#### Data section:
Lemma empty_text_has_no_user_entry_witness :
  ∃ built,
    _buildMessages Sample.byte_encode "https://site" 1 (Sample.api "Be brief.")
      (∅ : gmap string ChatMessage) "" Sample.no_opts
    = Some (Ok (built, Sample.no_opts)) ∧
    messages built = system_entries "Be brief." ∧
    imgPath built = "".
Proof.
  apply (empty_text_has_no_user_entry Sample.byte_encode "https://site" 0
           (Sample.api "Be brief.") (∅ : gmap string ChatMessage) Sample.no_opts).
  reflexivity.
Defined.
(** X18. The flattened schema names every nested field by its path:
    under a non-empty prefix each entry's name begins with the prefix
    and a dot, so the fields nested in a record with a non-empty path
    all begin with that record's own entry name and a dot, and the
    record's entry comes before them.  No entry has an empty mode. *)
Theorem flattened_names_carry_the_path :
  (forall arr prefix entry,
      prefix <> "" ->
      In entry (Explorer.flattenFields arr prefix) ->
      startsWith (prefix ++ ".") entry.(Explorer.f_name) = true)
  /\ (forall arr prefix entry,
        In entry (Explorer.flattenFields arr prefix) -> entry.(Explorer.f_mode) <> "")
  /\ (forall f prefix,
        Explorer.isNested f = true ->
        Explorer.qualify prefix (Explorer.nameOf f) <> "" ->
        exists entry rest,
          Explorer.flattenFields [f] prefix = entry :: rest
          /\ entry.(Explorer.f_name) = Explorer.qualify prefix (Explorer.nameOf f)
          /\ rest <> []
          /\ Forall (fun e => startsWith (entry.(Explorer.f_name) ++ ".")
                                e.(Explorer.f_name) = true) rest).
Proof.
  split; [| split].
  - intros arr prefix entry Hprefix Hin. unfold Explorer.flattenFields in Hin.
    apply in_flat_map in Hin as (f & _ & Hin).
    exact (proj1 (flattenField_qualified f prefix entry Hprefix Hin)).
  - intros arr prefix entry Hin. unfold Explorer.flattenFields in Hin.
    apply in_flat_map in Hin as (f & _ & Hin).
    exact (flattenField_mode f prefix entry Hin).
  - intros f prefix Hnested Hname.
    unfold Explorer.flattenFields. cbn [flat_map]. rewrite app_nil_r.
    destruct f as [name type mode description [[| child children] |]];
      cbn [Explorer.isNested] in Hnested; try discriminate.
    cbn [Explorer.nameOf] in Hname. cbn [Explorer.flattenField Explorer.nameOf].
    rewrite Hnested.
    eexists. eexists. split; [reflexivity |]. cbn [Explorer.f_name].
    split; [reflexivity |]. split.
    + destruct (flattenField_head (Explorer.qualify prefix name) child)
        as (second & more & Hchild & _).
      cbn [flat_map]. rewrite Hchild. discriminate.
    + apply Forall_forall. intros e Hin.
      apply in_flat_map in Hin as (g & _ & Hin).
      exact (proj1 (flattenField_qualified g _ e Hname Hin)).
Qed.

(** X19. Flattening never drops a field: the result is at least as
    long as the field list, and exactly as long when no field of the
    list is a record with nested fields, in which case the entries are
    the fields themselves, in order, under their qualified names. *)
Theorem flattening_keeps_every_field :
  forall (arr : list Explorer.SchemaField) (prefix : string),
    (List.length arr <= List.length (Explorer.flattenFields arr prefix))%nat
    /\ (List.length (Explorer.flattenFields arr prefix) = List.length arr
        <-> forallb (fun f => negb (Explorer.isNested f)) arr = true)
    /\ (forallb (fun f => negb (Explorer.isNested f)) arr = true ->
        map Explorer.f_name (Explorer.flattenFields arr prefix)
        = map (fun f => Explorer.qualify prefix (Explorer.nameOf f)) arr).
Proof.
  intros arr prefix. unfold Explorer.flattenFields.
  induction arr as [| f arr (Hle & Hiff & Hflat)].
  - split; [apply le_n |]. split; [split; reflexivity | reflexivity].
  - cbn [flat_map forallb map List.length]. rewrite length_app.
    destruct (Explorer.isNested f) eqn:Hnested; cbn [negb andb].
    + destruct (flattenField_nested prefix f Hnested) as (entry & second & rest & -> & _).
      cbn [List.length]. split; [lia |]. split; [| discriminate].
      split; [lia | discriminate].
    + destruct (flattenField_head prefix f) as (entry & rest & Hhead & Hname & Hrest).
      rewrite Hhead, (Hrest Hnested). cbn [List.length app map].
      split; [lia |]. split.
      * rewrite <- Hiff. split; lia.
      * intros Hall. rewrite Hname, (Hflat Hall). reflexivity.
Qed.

#### What this task involves:
If the string "length" is in a line of the entries, pick that line out.

#### Exercise answer:
    (List.length arr <= List.length (Explorer.flattenFields arr prefix))%nat
    /\ (List.length (Explorer.flattenFields arr prefix) = List.length arr
  - cbn [flat_map forallb map List.length]. rewrite length_app.
      cbn [List.length]. split; [lia |]. split; [| discriminate].
      rewrite Hhead, (Hrest Hnested). cbn [List.length app map].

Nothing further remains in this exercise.